Song to Song, soit de chanson en chanson, est le dernier film de Terrence Malick. Terrence Malick possède un génie formel exceptionnel : tous ses plans sont très travaillés, beaux, y compris dans des environnements peu faciles comme des parkings entourés de grillages rouillés et d’immeubles laids – et c’est le cas ici. Cet aspect virtuose est donc à voir, à étudier pour les étudiants en cinéma. Mais qu’en est-il pour les autres spectateurs ? Il faut tout de même avouer que, depuis quelques années, ses films ne sont pas passionnants, la narration étant largement sacrifiée au profit de l’exercice formel ou, pire, de considérations philosophiques discutables, tendant vers le panthéisme.
Song to Song, un tableau peu enthousiasmant du monde de la chanson rock
Ici, il faut bien que reconnaître que Song to Song propose sur tous ces plans une surprise positive, Terrence Malick a respecté ce principe de base du film : il faut une histoire. La narration est aussi appuyée par le jeu convaincant de très grands acteurs, parmi les plus célèbres de notre époque, dont Ryan Gosling et Rooney Mara. Evidemment, le réalisateur tient à un minimum de complexité de son montage, à une narration parfois éclatée. Mais le spectateur parvient à suivre sans difficultés. Song to Song décrit donc les tribulations professionnelles et, au cœur de son sujet, sentimentales, d’un chanteur américain contemporain – d’où le titre – et de son impresario, un moment son meilleur ami. Il est dangereux de travailler avec son meilleur ami, car les frictions professionnelles risquent de détruire cette amitié. Le film évoque surtout les amours de ces deux personnages : ils tentent de former des couples durables avec les élues par leurs cœurs. Seulement l’une est dépressive et l’autre souffre d’une instabilité chronique, trompant régulièrement l’homme qu’elle aime avec des hommes et une femme. Précisons que Terence Malick sait s’arrêter aux préliminaires, au seuil de l’indécence manifeste. Il joue de la limite, mais ne la franchit pas, alors qu’à notre triste époque il ne risquerait plus rien à la franchir.
Song to Song propose un tableau peu enthousiasmant du monde de la chanson rock, à la troisième ou quatrième génération, marquée comme les précédentes par l’usage de substances illicites et la débauche. Ces vices ne rendent nullement pourtant les artistes et leurs proches heureux, bien au contraire. La chose est bien montrée dans le film.

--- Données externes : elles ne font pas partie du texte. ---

Definition backend_core_states : list (State BackendMessage FrontendMessage) := [
  mkState "Ready" External [
      mkTransition "Query" "query" "Simple" None (Some "Dirty")
        (Some (on_external (matches (F_Query _))));
      mkTransition "Parse" "parse" "ParseResponse" None (Some "Dirty")
        (Some (on_external (matches (F_Parse _))));
      mkTransition "Bind" "bind" "BindResponse" None (Some "Dirty")
        (Some (on_external (matches (F_Bind _))));
      mkTransition "Describe" "describe" "DescribeResponse" None None
        (Some (on_external (matches (F_Describe _))));
      mkTransition "Execute" "execute" "ExecuteResponse" None (Some "Dirty")
        (Some (on_external (matches (F_Execute _))));
      mkTransition "Close" "close" "CloseResponse" None None
        (Some (on_external (matches (F_Close _))));
      mkTransition "FunctionCall" "function_call" "FunctionResponse" None (Some "Dirty")
        (Some (on_external (matches (F_FunctionCall _))));
      mkTransition "Terminate" "terminate" "Terminated" None None
        (Some (on_external (matches F_Terminate)))];
  mkState "Simple" Internal [
      mkTransition "Continue" "continue_response" "Simple" None None
        (Some (on_internal (matches (B_RowDescription _ | B_DataRow _ | B_CommandComplete _ | B_EmptyQueryResponse))));
      mkTransition "CopyIn" "copy_in" "SimpleCopyIn" None None
        (Some (on_internal (matches (B_CopyInResponse _))));
      mkTransition "CopyOut" "copy_out" "SimpleCopyOut" None None
        (Some (on_internal (matches (B_CopyOutResponse _))));
      mkTransition "CopyBoth" "copy_both" "SimpleCopyBoth" None None
        (Some (on_internal (matches (B_CopyBothResponse _))));
      mkTransition "Ready" "ready" "Ready" None None
        (Some (on_internal (matches (B_ReadyForQuery _))));
      mkTransition "Error" "error" "SimpleError" None None
        (Some (on_internal (matches (B_ErrorResponse _))))];
  mkState "SimpleError" Internal [
      mkTransition "Ready" "ready" "Ready" None None
        (Some (on_internal (matches (B_ReadyForQuery _))))];
  mkState "Building" External [
      mkTransition "Parse" "parse" "ParseResponse" None (Some "Dirty")
        (Some (on_external (matches (F_Parse _))));
      mkTransition "Bind" "bind" "BindResponse" None (Some "Dirty")
        (Some (on_external (matches (F_Bind _))));
      mkTransition "Describe" "describe" "DescribeResponse" None None
        (Some (on_external (matches (F_Describe _))));
      mkTransition "Execute" "execute" "ExecuteResponse" None (Some "Dirty")
        (Some (on_external (matches (F_Execute _))));
      mkTransition "Close" "close" "CloseResponse" None None
        (Some (on_external (matches (F_Close _))));
      mkTransition "Flush" "flush" "Building" None None
        (Some (on_external (matches F_Flush)));
      mkTransition "Sync" "sync" "SyncResponse" None None
        (Some (on_external (matches F_Sync)))];
  mkState "ParseResponse" Internal [
      mkTransition "Complete" "complete" "Building" None None
        (Some (on_internal (matches B_ParseComplete)));
      mkTransition "Error" "error" "ExtendedError" None None
        (Some (on_internal (matches (B_ErrorResponse _))))];
  mkState "BindResponse" Internal [
      mkTransition "Complete" "complete" "Building" None None
        (Some (on_internal (matches B_BindComplete)));
      mkTransition "Error" "error" "ExtendedError" None None
        (Some (on_internal (matches (B_ErrorResponse _))))];
  mkState "DescribeResponse" Internal [
      mkTransition "ParameterDescription" "parameter_description" "DescribeResponse" None None
        (Some (on_internal (matches (B_ParameterDescription _))));
      mkTransition "RowDescription" "row_description" "Building" None None
        (Some (on_internal (matches (B_RowDescription _))));
      mkTransition "NoData" "no_data" "Building" None None
        (Some (on_internal (matches B_NoData)));
      mkTransition "Error" "error" "ExtendedError" None None
        (Some (on_internal (matches (B_ErrorResponse _))))];
  mkState "ExecuteResponse" Internal [
      mkTransition "Continue" "continue_response" "ExecuteResponse" None None
        (Some (on_internal (matches (B_RowDescription _ | B_DataRow _ | B_EmptyQueryResponse))));
      mkTransition "CopyIn" "copy_in" "ExtendedCopyIn" None None
        (Some (on_internal (matches (B_CopyInResponse _))));
      mkTransition "CopyOut" "copy_out" "ExtendedCopyOut" None None
        (Some (on_internal (matches (B_CopyOutResponse _))));
      mkTransition "CopyBoth" "copy_both" "ExtendedCopyBoth" None None
        (Some (on_internal (matches (B_CopyBothResponse _))));
      mkTransition "CommandComplete" "command_complete" "Building" None None
        (Some (on_internal (matches (B_CommandComplete _))));
      mkTransition "PortalSuspended" "portal_suspended" "Building" None None
        (Some (on_internal (matches B_PortalSuspended)));
      mkTransition "Error" "error" "ExtendedError" None None
        (Some (on_internal (matches (B_ErrorResponse _))))];
  mkState "CloseResponse" Internal [
      mkTransition "Complete" "complete" "Building" None None
        (Some (on_internal (matches B_CloseComplete)));
      mkTransition "Error" "error" "ExtendedError" None None
        (Some (on_internal (matches (B_ErrorResponse _))))];
  mkState "ExtendedError" External [
      mkTransition "Discard" "discard" "ExtendedError" None None
        (Some (on_external (matches (F_Parse _ | F_Bind _ | F_Describe _ | F_Execute _ | F_Close _ | F_Flush | F_Query _ | F_FunctionCall _ | F_Terminate | F_CopyData _ | F_CopyDone | F_CopyFail _ | F_PasswordResponse _))));
      mkTransition "Sync" "sync" "SyncResponse" None None
        (Some (on_external (matches F_Sync)))];
  mkState "SyncResponse" Internal [
      mkTransition "Ready" "ready" "Ready" None None
        (Some (on_internal (matches (B_ReadyForQuery _))))];
  mkState "FunctionResponse" Internal [
      mkTransition "Result" "result" "FunctionReady" None None
        (Some (on_internal (matches (B_FunctionCallResponse _))));
      mkTransition "Error" "error" "FunctionReady" None None
        (Some (on_internal (matches (B_ErrorResponse _))))];
  mkState "FunctionReady" Internal [
      mkTransition "Ready" "ready" "Ready" None None
        (Some (on_internal (matches (B_ReadyForQuery _))))]].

La femme dépressive, malgré ses prières et son appel au secours de la religion chrétienne – émouvant -, finit par mourir de ses vices. Le film essaie de promouvoir le pardon entre amants qui se sont faits beaucoup de mal réciproquement. Pourquoi pas ? Du fait de la précision dans la description d’un milieu peu édifiant, Song to Song est à réserver toutefois aux adultes avertis.